Cem stops avoiding his gaze and faces him head-on, determined not to be one who backs down first this time, to not even blink first, because … just because. 

He needs the guy to give up, so Cem doesn’t have to. But he doesn’t budge. Not even as he lifts his glass and takes a sip from his drink - and starts coughing profusely.

Did he really just choke on his drink?

Yes. Yes, he did. If Cem couldn’t tell precisely through the dim lighting, the people around the cage definitely can. One is the latex lady from earlier and her laugh sounds more catty and bitchy than she looks. He tries not to be embarrassed by that, Cem can tell, but he still rubs his face and runs his hand through his hair, shaking his head.
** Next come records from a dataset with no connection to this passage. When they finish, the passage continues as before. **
(** Two interpolants built from different data compare equal when their
    coefficients differ by less than the tolerance. *)
Lemma eq_different_data :
  from_data [1] = Ok one ∧ from_data [1 + 1 / 10 ^ 9] = Ok one_eps ∧
  values one ≠ values one_eps ∧ __eq__ one (Obj one_eps) = Ok true.
Proof.
  assert (Hpos : 0 < 1 / 10 ^ 9)
    by (apply Rdiv_lt_0_compat; [lra|apply pow_lt; lra]).
  split; [apply from_data_one|]. split; [apply from_data_one_eps|].
  split.
  - unfold values, one, one_eps. cbn. intros [= H].
    assert (0 < 1 / 10 ^ 9) by (apply Rdiv_lt_0_compat; [lra|apply pow_lt; lra]).
    lra.
  - assert (H1 : wf one) by (by apply (wf_single one 1)).
    assert (H2 : wf one_eps) by (by apply (wf_single one_eps (1 + 1 / 10 ^ 9))).
    destruct (sub_wf one one_eps H1 H2) as (ng & d & Hng & Hvn & Hsub & Hadd & Hwd).
    assert (Hwn : wf ng).
    { unfold __neg__, from_data in Hng.
      destruct (init_wf (Ropp <$> values one_eps) None) as (c & Hc & Hw & _);
        [cbn; lia|].
      rewrite Hc in Hng. by injection Hng as <-. }
    destruct (add_wf one ng H1 Hwn)
      as (a & b & h & Ha & Hb & _ & _ & Hadd' & _ & _ & Hco & _).
    rewrite Hadd in Hadd'. injection Hadd' as <-.
    unfold chebyshev_coefficients, chebpolyfit in Ha, Hb.
    rewrite Hvn in Hb. cbn in Ha, Hb. rewrite decide_True in Ha, Hb by done.
    injection Ha as <-. injection Hb as <-.
    unfold __eq__, __nonzero__. rewrite Hsub. cbn [bind]. rewrite Hco.
    cbn [bind]. rewrite negb_involutive. f_equal.
    set (s := padded_sum _ _).
    assert (Hs : s = [1 + - (1 + 1 / 10 ^ 9)]) by reflexivity.
    assert (Ht : take (_cutoff s (_scale d)) s = s).
    { apply take_ge. rewrite Hs. cbn. apply cutoff_pos. }
    rewrite Ht, Hs. apply allclose_zero. intros x Hx.
    apply list_elem_of_singleton in Hx as ->.
    replace (1 + - (1 + 1 / 10 ^ 9)) with (- (1 / 10 ^ 9)) by lra.
    rewrite Rabs_Ropp, Rabs_pos_eq.
    + apply Rmult_le_compat_l; [lra|].
      apply Rinv_le_contravar; [apply pow_lt; lra|].
      apply Rle_pow; [lra|lia].
    + apply Rlt_le, Rdiv_lt_0_compat; [lra|apply pow_lt; lra].
Qed.
(** ** The empty passphrase *)

(** C3, as amended. The engine rejects no passphrase, the empty one and those
    made of whitespace included: with scheme [interactive] and any size of the
    table, [derive] returns the (cut) encoding of the salt and the PBKDF2
    output of the passphrase; with scheme [deep] the hasher is called on the
    passphrase as it is. *)
Theorem empty_passphrase_not_rejected (rt : Runtime) (password size : string)
    (length : option Z) (w : World) :
  SIZE_MAP !! size = Some length ->
  generate_password_with_size rt password "interactive" size w =
    (Ok (let full :=
           candidate SALT
             (hashlib.pbkdf2 hashlib.sha256 (str_encode_utf8 password) SALT 500000 512) in
         match length with
         | None => full
         | Some n => first_chars (Z.to_nat n) full
         end),
     at_call w "interactive" password 2 ++ [EvSleep 1])
  /\ exists r t,
       generate_password_with_size rt password "deep" size w =
         (r, at_call w "deep" password 0 ++ t).
Proof.
  intros Hs. split.
  - rewrite generate_password_with_size_run, interactive_reliable, Hs.
    destruct length as [n|]; [|reflexivity].
    now rewrite candidate_slice by (eapply size_map_nonneg; eassumption).
  - rewrite generate_password_with_size_run,
      (generate_reliable_password_run _ _ _ _ _ (dispatch_deep rt)).
    unfold reliable_derivation_spec.
    destruct (fst (argon2_hasher rt password SALT (at_call w "deep" password 0))) as [raw1|e].
    2: { exists (Raise e), []. now rewrite app_nil_r. }
    destruct (fst (argon2_hasher rt password SALT (at_call w "deep" password 1))) as [raw2|e].
    2: { exists (Raise e), [EvSleep 1%Z; EvInvoke "deep" password SALT].
         unfold at_call. cbn [repeat concat app]. now rewrite <- !app_assoc. }
    assert (E : forall u, at_call w "deep" password 2 ++ u =
                at_call w "deep" password 0
                  ++ [EvSleep 1%Z; EvInvoke "deep" password SALT;
                      EvSleep 1%Z; EvInvoke "deep" password SALT] ++ u).
    { intros u. unfold at_call. cbn [repeat concat app]. now rewrite <- !app_assoc. }
    destruct (fst (argon2_hasher rt password SALT (at_call w "deep" password 2))) as [raw3|e].
    2: { exists (Raise e), [EvSleep 1%Z; EvInvoke "deep" password SALT;
                           EvSleep 1%Z; EvInvoke "deep" password SALT].
         rewrite <- (app_nil_r (at_call w "deep" password 2)), E. now rewrite app_nil_r. }
    rewrite E.
    destruct (bool_decide _); rewrite ?Hs; [destruct length|]; eauto.
Qed.
(** ** The recitation range of a study question *)

(** X5. In an index listed by ascending [global_order], the range of the
    recite-to-ruku question for a verse of the index is defined, holds the
    verse and its forward boundary, and is exactly the verses numbered from
    the verse to the boundary, in ascending order. *)
Theorem recite_to_ruku_range_spec :
  forall (ayahs : list Ayah) (randomAyah : Ayah),
    ascending ayahs -> In randomAyah ayahs ->
    exists boundary rangeAyahs,
      getNearestRukuBoundary ayahs randomAyah forward = Some boundary
      /\ recite_to_ruku_range ayahs randomAyah = Some rangeAyahs
      /\ In randomAyah rangeAyahs /\ In boundary rangeAyahs
      /\ ascending rangeAyahs
      /\ forall a, In a rangeAyahs
                   <-> In a ayahs
                       /\ global_order randomAyah <= global_order a
                          <= global_order boundary.
Proof.
  intros ayahs v Hasc Hv.
  destruct (forward_boundary_not_before ayahs v Hasc Hv)
    as (forth & Ef & Hf & Hb).
  unfold recite_to_ruku_range. rewrite Ef. exists forth. eexists.
  split; [reflexivity|]. split; [reflexivity|].
  split; [apply filter_range_In; split; [assumption | lia]|].
  split; [apply filter_range_In; split; [assumption | lia]|].
  split; [now apply ascending_filter|].
  intros a. apply filter_range_In.
Qed.

Lemma recite_to_ruku_range_witness :
  (ascending dense_index
   /\ In (verse "1:1" 1 1 1 1 1 1 1 true true false) dense_index)
  /\ exists rangeAyahs,
       recite_to_ruku_range dense_index
         (verse "1:1" 1 1 1 1 1 1 1 true true false) = Some rangeAyahs
       /\ In (verse "1:1" 1 1 1 1 1 1 1 true true false) rangeAyahs.
Proof.
  assert (Hasc : ascending dense_index) by (repeat constructor; simpl; lia).
  assert (Hv : In (verse "1:1" 1 1 1 1 1 1 1 true true false) dense_index)
    by (left; reflexivity).
  split; [split; assumption|].
  destruct (recite_to_ruku_range_spec dense_index _ Hasc Hv)
    as (boundary & rangeAyahs & _ & Er & Hin & _).
  exists rangeAyahs. split; assumption.
Defined.

Lemma ruku_monotone_in_order (ayahs : list Ayah) (x y : Ayah) :
  index_invariants ayahs = true -> In x ayahs -> In y ayahs ->
  global_order x <= global_order y -> ruku_global x <= ruku_global y.
Proof. intros Hinv. now apply ruku_le_of_order. Qed.
Lemma includes_string_In (modes : list string) (s : string) :
  includes_string modes s = true -> In s modes.
Proof.
  unfold includes_string. rewrite existsb_exists.
  intros [x [Hin Heq]]. apply String.eqb_eq in Heq. subst. exact Hin.
Qed.

Lemma initialize_configured (cfg : config) (p p' : plugin) :
  configured p -> initialize cfg p = Normal p' -> configured p'.
Proof.
  intros [Hs Hm]. unfold initialize.
  destruct (super_initialize cfg (base p)) as [b|]; cbn [bind]; [|discriminate].
  intros H. injection H as <-. split; cbn [sandbox model].
  - destruct (lookup "sandbox" cfg); try exact Hs.
    match goal with
    | |- In (if ?c then _ else _) _ => destruct c eqn:E; [|exact Hs]
    end.
    apply includes_string_In. exact E.
  - destruct (lookup "model" cfg); try exact Hm.
    destruct s; cbn [String.length Nat.ltb Nat.leb]; [exact Hm|discriminate].
Qed.

Lemma initialize_all_configured (cfgs : list config) (p p' : plugin) :
  configured p ->
  Codex.for_of initialize cfgs p = Normal p' ->
  configured p'.
Proof.
  revert p. induction cfgs as [|cfg cfgs IH]; intros p Hp; cbn [Codex.for_of].
  - intros H; inversion H; subst; exact Hp.
  - destruct (initialize cfg p) as [p1|] eqn:E; cbn [bind]; [|discriminate].
    apply IH. eapply initialize_configured; eassumption.
Qed.
(** [builtins.isinstance(obj, t)]: [t] is a class, a bare alias of a class, a
    tuple (of tuples) of such, tried from the left, or, since Python 3.10, a
    union, whose members are tried from the left; a list, another subscripted
    form or a special form raises.  Instance checks are by resolution order:
    classes that answer through [__instancecheck__], or refuse to, as
    [typing.Any] and the protocols that are not runtime-checkable do, are not
    among the classes of the model. *)
Fixpoint builtin_isinstance (rt : runtime) (obj : pyobj) (t : typespec)
  : result bool :=
  match t with
  | TClass c => Ok (issubclass1 rt (type_of obj) c)
  | TUnionType => Ok false
  | TTuple ts =>
      (fix go (ts : list typespec) : result bool :=
         match ts with
         | [] => Ok false
         | t' :: ts' =>
             b ←r builtin_isinstance rt obj t';
             if b : bool then Ok true else go ts'
         end) ts
  | TSubscript origin args =>
      if is_Union origin then any_r (subclass_member rt (type_of obj)) args
      else Raise (TypeError Arg2NotAType)
  | TOr args => any_r (subclass_member rt (type_of obj)) args
  | TBare origin => subclass_member rt (type_of obj) (TBare origin)
  | TSpecial _ | TList _ => Raise (TypeError Arg2NotAType)
  end.

(** ** Class creation *)

(** The C3 merge of the resolution orders of the bases: repeatedly take the
    first head that occurs in the tail of no sequence. *)
Definition in_no_tail (h : cid) (seqs : list (list cid)) : bool :=
  forallb (fun s => negb (bool_decide (h ∈ tail s))) seqs.

Definition next_head (seqs : list (list cid)) : option cid :=
  find (fun h => in_no_tail h seqs) (omap head seqs).

Definition drop_head (h : cid) (s : list cid) : list cid :=
  match s with
  | x :: s' => if Nat.eqb x h then s' else s
  | [] => []
  end.

Definition nonempty (s : list cid) : bool :=
  match s with [] => false | _ => true end.

Fixpoint merge (fuel : nat) (seqs : list (list cid)) : option (list cid) :=
  match fuel with
  | O => None
  | S fuel' =>
      match List.filter nonempty seqs with
      | [] => Some []
      | live =>
          match next_head live with
          | None => None
          | Some h => cons h <$> merge fuel' (map (drop_head h) live)
          end
      end
  end.

Definition total_length (seqs : list (list cid)) : nat :=
  foldr (fun s n => length s + n) 0 seqs.

(** The resolution order below a new class with the given bases. *)
Definition linearize (rt : runtime) (bases : list cid) : option (list cid) :=
  let seqs := map (fun b => c_mro (class_at rt b)) bases ++ [bases] in
  merge (S (total_length seqs)) seqs.

(** Lookup in the entries of a dict. *)
Fixpoint dict_get (kvs : list (string * pyobj)) (k : string) : option pyobj :=
  match kvs with
  | [] => None
  | (k', v) :: kvs' => if String.eqb k' k then Some v else dict_get kvs' k
  end.

(** The built-in classes that cannot be subclassed, and those whose instances
    have a lay-out of their own, which a subclass inherits. *)
Definition final_classes : list cid := [NoneType_cid; function_cid].

Definition layout_classes : list cid :=
  [type_cid; int_cid; str_cid; tuple_cid; list_cid; dict_cid].

Definition solid_base (rt : runtime) (b : cid) : option cid :=
  find (fun k => bool_decide (k ∈ layout_classes)) (c_mro (class_at rt b)).

(** The first pass of [type()] over the bases, from the left: a base must be
    open to subclassing, and the lay-outs the bases bring must be one and the
    same.  The answer is the refusal, if any. *)
Fixpoint best_base (rt : runtime) (winner : option cid) (bases : list cid)
  : option type_error :=
  match bases with
  | [] => None
  | b :: rest =>
      if bool_decide (b ∈ final_classes) then Some BaseNotAcceptable
      else
        match solid_base rt b, winner with
        | Some s, Some w =>
            if Nat.eqb s w then best_base rt winner rest else Some LayoutConflict
        | Some s, None => best_base rt (Some s) rest
        | None, _ => best_base rt winner rest
        end
  end.

(** A [__qualname__] in the namespace must be a string. *)
Definition qualname_refusal (kvs : list (string * pyobj)) : option type_error :=
  match dict_get kvs "__qualname__" with
  | Some (PStr _) | None => None
  | Some _ => Some QualnameNotAStr
  end.

(** [Generic.__init_subclass__], which runs on a new class that derives from
    [typing.Generic]: [Generic] cannot be a base as such.  With an
    [__orig_bases__] entry in the namespace the test is made on that entry
    instead.  (The hook exempts a class named [Protocol]; the classes made
    here are named after their bases, [Generic] among them.) *)
Definition is_Generic (o : pyobj) : bool :=
  match o with
  | PClass c => Nat.eqb c Generic_cid
  | _ => false
  end.
(** X16. When the file opens, [get_track_metadata] falls back field by
    field and never on the whole: each of title, artist, album and track
    number is the value of the first comment of the file whose key is
    TITLE, ARTIST, ALBUM or TRACKNUMBER in any letter case, or its own
    default when no comment has this key (the file stem, "Unknown Artist",
    "Unknown Album", "1"); the track number is a string in both cases; and
    the duration, sample rate, bit depth and channel count are those of the
    stream. *)
Theorem tags_fall_back_field_by_field {T : Type} {num : Seconds T}
    (w : world T) (flac_path : string) (audio : flac T) :
  FLAC w flac_path = Some audio ->
  let md := get_track_metadata w flac_path in
  let field (key default v : string) : Prop :=
    ((forall k x, In (k, x) (flac_tags audio) -> lower k <> lower key)
     /\ v = default)
    \/ exists pre k post,
         flac_tags audio = (pre ++ (k, v) :: post)%list
         /\ lower k = lower key
         /\ forall k' x, In (k', x) pre -> lower k' <> lower key in
  field "TITLE" (splitext_root (basename flac_path)) (title md)
  /\ field "ARTIST" "Unknown Artist" (artist md)
  /\ field "ALBUM" "Unknown Album" (album md)
  /\ (exists tn, track_number md = Str tn /\ field "TRACKNUMBER" "1" tn)
  /\ duration md = info_length (flac_info audio)
  /\ sample_rate md = info_sample_rate (flac_info audio)
  /\ bits_per_sample md = info_bits_per_sample (flac_info audio)
  /\ channels md = info_channels (flac_info audio).
Proof.
  intros F. cbv zeta. unfold get_track_metadata, read_metadata.
  rewrite F. fold (stem flac_path).
  destruct (item0_tag_get audio "TITLE" (stem flac_path)) as (v1 & E1 & C1).
  destruct (item0_tag_get audio "ARTIST" "Unknown Artist")
    as (v2 & E2 & C2).
  destruct (item0_tag_get audio "ALBUM" "Unknown Album") as (v3 & E3 & C3).
  destruct (item0_tag_get audio "TRACKNUMBER" "1") as (v4 & E4 & C4).
  rewrite E1, E2, E3, E4. cbn [title artist album track_number duration
                               sample_rate bits_per_sample channels].
  split; [exact C1|]. split; [exact C2|]. split; [exact C3|].
  split; [now exists v4|]. now repeat split.
Qed.

Lemma tags_fall_back_field_by_field_witness :
  get_track_metadata Demo.world_artist_only "/m/03 Vitamin C.flac"
  = {| title := "03 Vitamin C"; artist := "Can"; album := "Unknown Album";
       track_number := Str "1"; duration := 200; sample_rate := 48000;
       bits_per_sample := 24; channels := 2 |}
  /\ (((forall k x,
          In (k, x) (flac_tags Demo.artist_only) ->
          lower k <> lower "ARTIST")
       /\ artist
            (get_track_metadata Demo.world_artist_only
               "/m/03 Vitamin C.flac") = "Unknown Artist")
      \/ exists pre k post,
           flac_tags Demo.artist_only
           = (pre
              ++ (k,
                  artist
                    (get_track_metadata Demo.world_artist_only
                       "/m/03 Vitamin C.flac")) :: post)%list
           /\ lower k = lower "ARTIST"
           /\ forall k' x, In (k', x) pre -> lower k' <> lower "ARTIST").
Proof.
  split; [reflexivity|].
  apply (tags_fall_back_field_by_field Demo.world_artist_only
           "/m/03 Vitamin C.flac" Demo.artist_only).
  reflexivity.
Defined.

(** ** Reading the chapter file back *)

Section ChapterKeys.

Context {T : Type} {num : Seconds T}.

Local Open Scope list_scope.

Lemma to_int_not_nil (z : Z) :
  Z.to_int z <> Decimal.Pos Decimal.Nil
  /\ Z.to_int z <> Decimal.Neg Decimal.Nil.
Proof.
  destruct z as [|p|p]; simpl; split; try discriminate;
    intros H; inversion H as [E];
    now apply (DecimalPos.Unsigned.to_uint_nonnil p).
Qed.

(** [str] of an [int] determines the integer. *)
Lemma str_of_int_inj (a b : Z) : str_of_int a = str_of_int b -> a = b.
Proof.
  unfold str_of_int. intros H.
  apply DecimalZ.to_int_inj.
  destruct (to_int_not_nil a) as [A1 A2].
  destruct (to_int_not_nil b) as [B1 B2].
  pose proof (NilZero.isi (Z.to_int a) A1 A2) as Ia.
  pose proof (NilZero.isi (Z.to_int b) B1 B2) as Ib.
  rewrite H in Ia. rewrite Ia in Ib. now inversion Ib.
Qed.

Lemma chapter_lines_inj (c c' : chapter T) :
  chapter_lines c = chapter_lines c' -> chapter_key c = chapter_key c'.
Proof.
  unfold chapter_lines, chapter_key. intros H.
  inversion H as [[S E Ti]].
  apply str_of_int_inj in S. apply str_of_int_inj in E.
  now rewrite S, E, Ti.
Qed.

Lemma flat_map_chapter_lines_inj (cs : list (chapter T)) :
  forall cs',
    flat_map chapter_lines cs = flat_map chapter_lines cs' ->
    map chapter_key cs = map chapter_key cs'.
Proof.
  induction cs as [|c cs IH]; intros [|c' cs'] H.
  - reflexivity.
  - discriminate.
  - discriminate.
  - cbn [flat_map] in H.
    assert (H5 : chapter_lines c = chapter_lines c'
                 /\ flat_map chapter_lines cs = flat_map chapter_lines cs').
    { unfold chapter_lines in H at 1 3. cbn [app] in H.
      inversion H as [[S E Ti R]]. unfold chapter_lines.
      now rewrite S, E, Ti. }
    destruct H5 as [Hc Hr]. cbn [map]. f_equal.
    + now apply chapter_lines_inj.
    + now apply IH.
Qed.

Lemma lines_of_chapter_file (chapters : list (chapter T)) :
  Forall (fun c => no_newline (chapter_title c) = true) chapters ->
  lines_of (chapter_file_content chapters)
  = ";FFMETADATA1" :: flat_map chapter_lines chapters.
Proof.
  intros H. unfold chapter_file_content, chapter_file_writes.
  rewrite flat_map_writes.
  change ((";FFMETADATA1" ++ nl)%string
          :: map (fun l => (l ++ nl)%string)
               (flat_map chapter_lines chapters))
    with (map (fun l => (l ++ nl)%string)
            (";FFMETADATA1" :: flat_map chapter_lines chapters)).
  apply lines_of_written. constructor; [reflexivity|].
  apply Forall_flat_map. apply Forall_impl with (2 := H).
  intros c Hc. now apply chapter_lines_no_newline.
Qed.

End ChapterKeys.

(** X17. The chapter file determines the chapters: two chapter lists whose
    titles hold no line feed and for which [create_chapter_file] writes the
    same text have the same number of chapters, with the same start and end
    in milliseconds and the same title, in the same order. *)
Theorem chapter_file_determines_chapters {T : Type} {num : Seconds T}
    (chapters chapters' : list (chapter T)) :
  Forall (fun c => no_newline (chapter_title c) = true) chapters ->
  Forall (fun c => no_newline (chapter_title c) = true) chapters' ->
  chapter_file_content chapters = chapter_file_content chapters' ->
  map (fun c => (sec_millis (chapter_start c), sec_millis (chapter_end c),
                 chapter_title c)) chapters
  = map (fun c => (sec_millis (chapter_start c), sec_millis (chapter_end c),
                   chapter_title c)) chapters'.
Proof.
  intros H H' E.
  pose proof (lines_of_chapter_file chapters H) as L.
  pose proof (lines_of_chapter_file chapters' H') as L'.
  rewrite E, L' in L. inversion L as [F].
  symmetry. now apply flat_map_chapter_lines_inj.
Qed.

Lemma chapter_file_determines_chapters_witness :
  map (fun c : chapter Z =>
         (sec_millis (chapter_start c), sec_millis (chapter_end c),
          chapter_title c))
    [ {| chapter_start := 0; chapter_end := 180;
         chapter_title := "01. One of These Days" |} ]%list
  = map (fun c : chapter Z =>
           (sec_millis (chapter_start c), sec_millis (chapter_end c),
            chapter_title c))
      [ {| chapter_start := 0; chapter_end := 180;
           chapter_title := "01. One of These Days" |} ]%list.
Proof.
  apply (chapter_file_determines_chapters
           [ {| chapter_start := 0; chapter_end := 180;
                chapter_title := "01. One of These Days" |} ]%list
           [ {| chapter_start := 0; chapter_end := 180;
                chapter_title := "01. One of These Days" |} ]%list).
  - repeat constructor.
  - repeat constructor.
  - reflexivity.
Defined.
He searches for Cem again, smiling awkwardly.

Well, at least Cem won the unannounced staring contest. Sadly, this doesn’t mean he can get drunk in peace, though. Because now four sets of eyes are directed at him. 

It’s a strange sight and that’s not because of the freakishly high amount of leather they’re all wearing. Well, apart from one - person. Cem can’t tell if it’s a guy or a girl, just that whoever it is shares his preference for baggy clothes, even if they’re not needed. It’s obviously more of a fashion statement, paired with stylishly tousled bleached hair. It doesn’t look like much effort, but Cem knows there’s usually a lot of time going into that out-of-bed look, from all the times he almost pissed his pants, waiting for Felix to come out of the bathroom. Contrary to Felix, this hipster doesn’t seem to care much about his outfit, though. He’s dressed like a middle-aged white guy on his all-inclusive Mallorca vacation, complete with a Hawaiian shirt, cut-offs and Birkenstock sandals. 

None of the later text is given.